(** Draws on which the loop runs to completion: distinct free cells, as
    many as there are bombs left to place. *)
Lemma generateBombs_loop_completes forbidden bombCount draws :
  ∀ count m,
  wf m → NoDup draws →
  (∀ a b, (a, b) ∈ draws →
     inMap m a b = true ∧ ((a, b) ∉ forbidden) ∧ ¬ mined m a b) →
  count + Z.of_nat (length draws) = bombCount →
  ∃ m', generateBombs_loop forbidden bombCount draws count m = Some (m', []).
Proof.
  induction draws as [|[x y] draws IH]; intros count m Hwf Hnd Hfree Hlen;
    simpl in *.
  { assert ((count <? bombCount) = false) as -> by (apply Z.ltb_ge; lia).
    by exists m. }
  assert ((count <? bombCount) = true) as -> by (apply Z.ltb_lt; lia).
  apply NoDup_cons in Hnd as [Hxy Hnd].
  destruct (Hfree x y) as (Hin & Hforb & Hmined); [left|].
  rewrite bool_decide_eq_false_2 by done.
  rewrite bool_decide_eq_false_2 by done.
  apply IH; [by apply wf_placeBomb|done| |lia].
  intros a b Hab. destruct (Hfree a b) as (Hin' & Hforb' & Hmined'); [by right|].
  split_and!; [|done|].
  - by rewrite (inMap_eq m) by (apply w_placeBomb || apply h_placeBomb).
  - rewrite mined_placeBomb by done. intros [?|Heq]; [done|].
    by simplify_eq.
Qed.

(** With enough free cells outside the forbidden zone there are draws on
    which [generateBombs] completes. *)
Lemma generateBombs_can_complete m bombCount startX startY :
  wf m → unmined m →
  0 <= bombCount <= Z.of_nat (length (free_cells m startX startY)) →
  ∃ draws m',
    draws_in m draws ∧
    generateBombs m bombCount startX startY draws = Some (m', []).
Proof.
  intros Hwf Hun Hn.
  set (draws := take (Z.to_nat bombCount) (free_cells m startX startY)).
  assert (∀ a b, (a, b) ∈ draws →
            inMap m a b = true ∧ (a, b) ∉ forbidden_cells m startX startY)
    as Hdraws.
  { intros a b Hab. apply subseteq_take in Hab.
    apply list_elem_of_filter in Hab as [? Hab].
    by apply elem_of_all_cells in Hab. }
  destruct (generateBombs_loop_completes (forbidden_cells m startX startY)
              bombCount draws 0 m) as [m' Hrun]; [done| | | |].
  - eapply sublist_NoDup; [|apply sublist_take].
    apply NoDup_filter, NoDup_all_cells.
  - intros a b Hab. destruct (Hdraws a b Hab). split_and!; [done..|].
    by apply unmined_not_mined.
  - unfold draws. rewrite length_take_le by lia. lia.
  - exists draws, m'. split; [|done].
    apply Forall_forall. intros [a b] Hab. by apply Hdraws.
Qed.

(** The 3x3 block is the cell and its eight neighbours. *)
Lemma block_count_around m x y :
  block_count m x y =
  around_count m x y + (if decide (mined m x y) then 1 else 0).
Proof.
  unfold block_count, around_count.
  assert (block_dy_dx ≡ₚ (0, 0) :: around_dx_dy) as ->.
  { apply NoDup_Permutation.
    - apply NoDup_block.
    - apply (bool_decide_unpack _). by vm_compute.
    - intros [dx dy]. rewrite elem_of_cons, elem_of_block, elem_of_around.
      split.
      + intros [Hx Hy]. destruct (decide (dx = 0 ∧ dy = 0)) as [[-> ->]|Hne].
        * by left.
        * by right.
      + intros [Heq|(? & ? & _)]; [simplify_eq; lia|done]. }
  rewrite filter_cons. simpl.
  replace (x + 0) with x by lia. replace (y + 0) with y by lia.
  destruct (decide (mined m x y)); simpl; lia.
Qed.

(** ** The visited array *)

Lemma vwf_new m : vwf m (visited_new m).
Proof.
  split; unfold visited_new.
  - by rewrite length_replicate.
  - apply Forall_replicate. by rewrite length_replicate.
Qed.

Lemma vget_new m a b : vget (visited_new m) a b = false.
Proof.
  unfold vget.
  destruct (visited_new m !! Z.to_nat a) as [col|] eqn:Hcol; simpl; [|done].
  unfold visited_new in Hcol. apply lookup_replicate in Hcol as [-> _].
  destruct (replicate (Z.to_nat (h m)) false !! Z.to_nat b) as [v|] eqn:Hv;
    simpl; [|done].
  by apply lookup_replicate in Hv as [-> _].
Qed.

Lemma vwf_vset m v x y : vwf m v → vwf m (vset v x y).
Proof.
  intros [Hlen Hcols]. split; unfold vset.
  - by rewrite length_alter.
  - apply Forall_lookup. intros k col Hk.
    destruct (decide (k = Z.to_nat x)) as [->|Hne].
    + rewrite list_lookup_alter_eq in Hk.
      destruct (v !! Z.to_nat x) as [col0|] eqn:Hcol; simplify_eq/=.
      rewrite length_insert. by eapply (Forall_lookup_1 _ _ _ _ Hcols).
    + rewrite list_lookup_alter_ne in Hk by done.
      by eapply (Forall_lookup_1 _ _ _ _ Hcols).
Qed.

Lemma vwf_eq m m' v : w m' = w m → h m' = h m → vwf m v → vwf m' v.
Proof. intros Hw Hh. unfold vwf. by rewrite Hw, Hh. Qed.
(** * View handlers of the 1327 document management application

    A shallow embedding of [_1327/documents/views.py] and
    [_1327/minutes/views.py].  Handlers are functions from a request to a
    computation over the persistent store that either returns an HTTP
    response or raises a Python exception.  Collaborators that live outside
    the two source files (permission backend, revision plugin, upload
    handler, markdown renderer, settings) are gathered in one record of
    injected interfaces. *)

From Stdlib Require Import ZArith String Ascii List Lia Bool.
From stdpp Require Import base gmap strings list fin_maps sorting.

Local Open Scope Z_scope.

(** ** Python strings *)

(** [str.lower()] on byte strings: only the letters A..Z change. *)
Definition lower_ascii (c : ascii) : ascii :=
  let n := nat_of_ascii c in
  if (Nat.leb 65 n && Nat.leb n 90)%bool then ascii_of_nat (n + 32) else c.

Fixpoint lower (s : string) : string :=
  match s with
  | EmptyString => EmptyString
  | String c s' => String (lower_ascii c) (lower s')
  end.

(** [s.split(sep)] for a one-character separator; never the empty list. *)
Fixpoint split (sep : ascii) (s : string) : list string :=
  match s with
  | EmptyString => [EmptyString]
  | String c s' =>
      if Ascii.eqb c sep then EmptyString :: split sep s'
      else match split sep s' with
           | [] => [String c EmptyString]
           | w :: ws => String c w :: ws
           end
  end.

++++

» **Work item**
Copy every record exactly, with nothing added or dropped.

» **Exercise output**
(** Draws on which the loop runs to completion: distinct free cells, as
    many as there are bombs left to place. *)
Lemma generateBombs_loop_completes forbidden bombCount draws :
  ∀ count m,
  wf m → NoDup draws →
  (∀ a b, (a, b) ∈ draws →
     inMap m a b = true ∧ ((a, b) ∉ forbidden) ∧ ¬ mined m a b) →
  count + Z.of_nat (length draws) = bombCount →
  ∃ m', generateBombs_loop forbidden bombCount draws count m = Some (m', []).
Proof.
  induction draws as [|[x y] draws IH]; intros count m Hwf Hnd Hfree Hlen;
    simpl in *.
  { assert ((count <? bombCount) = false) as -> by (apply Z.ltb_ge; lia).
    by exists m. }
  assert ((count <? bombCount) = true) as -> by (apply Z.ltb_lt; lia).
  apply NoDup_cons in Hnd as [Hxy Hnd].
  destruct (Hfree x y) as (Hin & Hforb & Hmined); [left|].
  rewrite bool_decide_eq_false_2 by done.
  rewrite bool_decide_eq_false_2 by done.
  apply IH; [by apply wf_placeBomb|done| |lia].
  intros a b Hab. destruct (Hfree a b) as (Hin' & Hforb' & Hmined'); [by right|].
  split_and!; [|done|].
  - by rewrite (inMap_eq m) by (apply w_placeBomb || apply h_placeBomb).
  - rewrite mined_placeBomb by done. intros [?|Heq]; [done|].
    by simplify_eq.
Qed.

(** With enough free cells outside the forbidden zone there are draws on
    which [generateBombs] completes. *)
Lemma generateBombs_can_complete m bombCount startX startY :
  wf m → unmined m →
  0 <= bombCount <= Z.of_nat (length (free_cells m startX startY)) →
  ∃ draws m',
    draws_in m draws ∧
    generateBombs m bombCount startX startY draws = Some (m', []).
Proof.
  intros Hwf Hun Hn.
  set (draws := take (Z.to_nat bombCount) (free_cells m startX startY)).
  assert (∀ a b, (a, b) ∈ draws →
            inMap m a b = true ∧ (a, b) ∉ forbidden_cells m startX startY)
    as Hdraws.
  { intros a b Hab. apply subseteq_take in Hab.
    apply list_elem_of_filter in Hab as [? Hab].
    by apply elem_of_all_cells in Hab. }
  destruct (generateBombs_loop_completes (forbidden_cells m startX startY)
              bombCount draws 0 m) as [m' Hrun]; [done| | | |].
  - eapply sublist_NoDup; [|apply sublist_take].
    apply NoDup_filter, NoDup_all_cells.
  - intros a b Hab. destruct (Hdraws a b Hab). split_and!; [done..|].
    by apply unmined_not_mined.
  - unfold draws. rewrite length_take_le by lia. lia.
  - exists draws, m'. split; [|done].
    apply Forall_forall. intros [a b] Hab. by apply Hdraws.
Qed.

(** The 3x3 block is the cell and its eight neighbours. *)
Lemma block_count_around m x y :
  block_count m x y =
  around_count m x y + (if decide (mined m x y) then 1 else 0).
Proof.
  unfold block_count, around_count.
  assert (block_dy_dx ≡ₚ (0, 0) :: around_dx_dy) as ->.
  { apply NoDup_Permutation.
    - apply NoDup_block.
    - apply (bool_decide_unpack _). by vm_compute.
    - intros [dx dy]. rewrite elem_of_cons, elem_of_block, elem_of_around.
      split.
      + intros [Hx Hy]. destruct (decide (dx = 0 ∧ dy = 0)) as [[-> ->]|Hne].
        * by left.
        * by right.
      + intros [Heq|(? & ? & _)]; [simplify_eq; lia|done]. }
  rewrite filter_cons. simpl.
  replace (x + 0) with x by lia. replace (y + 0) with y by lia.
  destruct (decide (mined m x y)); simpl; lia.
Qed.

(** ** The visited array *)

Lemma vwf_new m : vwf m (visited_new m).
Proof.
  split; unfold visited_new.
  - by rewrite length_replicate.
  - apply Forall_replicate. by rewrite length_replicate.
Qed.

Lemma vget_new m a b : vget (visited_new m) a b = false.
Proof.
  unfold vget.
  destruct (visited_new m !! Z.to_nat a) as [col|] eqn:Hcol; simpl; [|done].
  unfold visited_new in Hcol. apply lookup_replicate in Hcol as [-> _].
  destruct (replicate (Z.to_nat (h m)) false !! Z.to_nat b) as [v|] eqn:Hv;
    simpl; [|done].
  by apply lookup_replicate in Hv as [-> _].
Qed.

Lemma vwf_vset m v x y : vwf m v → vwf m (vset v x y).
Proof.
  intros [Hlen Hcols]. split; unfold vset.
  - by rewrite length_alter.
  - apply Forall_lookup. intros k col Hk.
    destruct (decide (k = Z.to_nat x)) as [->|Hne].
    + rewrite list_lookup_alter_eq in Hk.
      destruct (v !! Z.to_nat x) as [col0|] eqn:Hcol; simplify_eq/=.
      rewrite length_insert. by eapply (Forall_lookup_1 _ _ _ _ Hcols).
    + rewrite list_lookup_alter_ne in Hk by done.
      by eapply (Forall_lookup_1 _ _ _ _ Hcols).
Qed.

Lemma vwf_eq m m' v : w m' = w m → h m' = h m → vwf m v → vwf m' v.
Proof. intros Hw Hh. unfold vwf. by rewrite Hw, Hh. Qed.
(** * View handlers of the 1327 document management application

    A shallow embedding of [_1327/documents/views.py] and
    [_1327/minutes/views.py].  Handlers are functions from a request to a
    computation over the persistent store that either returns an HTTP
    response or raises a Python exception.  Collaborators that live outside
    the two source files (permission backend, revision plugin, upload
    handler, markdown renderer, settings) are gathered in one record of
    injected interfaces. *)

From Stdlib Require Import ZArith String Ascii List Lia Bool.
From stdpp Require Import base gmap strings list fin_maps sorting.

Local Open Scope Z_scope.

(** ** Python strings *)

(** [str.lower()] on byte strings: only the letters A..Z change. *)
Definition lower_ascii (c : ascii) : ascii :=
  let n := nat_of_ascii c in
  if (Nat.leb 65 n && Nat.leb n 90)%bool then ascii_of_nat (n + 32) else c.

Fixpoint lower (s : string) : string :=
  match s with
  | EmptyString => EmptyString
  | String c s' => String (lower_ascii c) (lower s')
  end.

(** [s.split(sep)] for a one-character separator; never the empty list. *)
Fixpoint split (sep : ascii) (s : string) : list string :=
  match s with
  | EmptyString => [EmptyString]
  | String c s' =>
      if Ascii.eqb c sep then EmptyString :: split sep s'
      else match split sep s' with
           | [] => [String c EmptyString]
           | w :: ws => String c w :: ws
           end
  end.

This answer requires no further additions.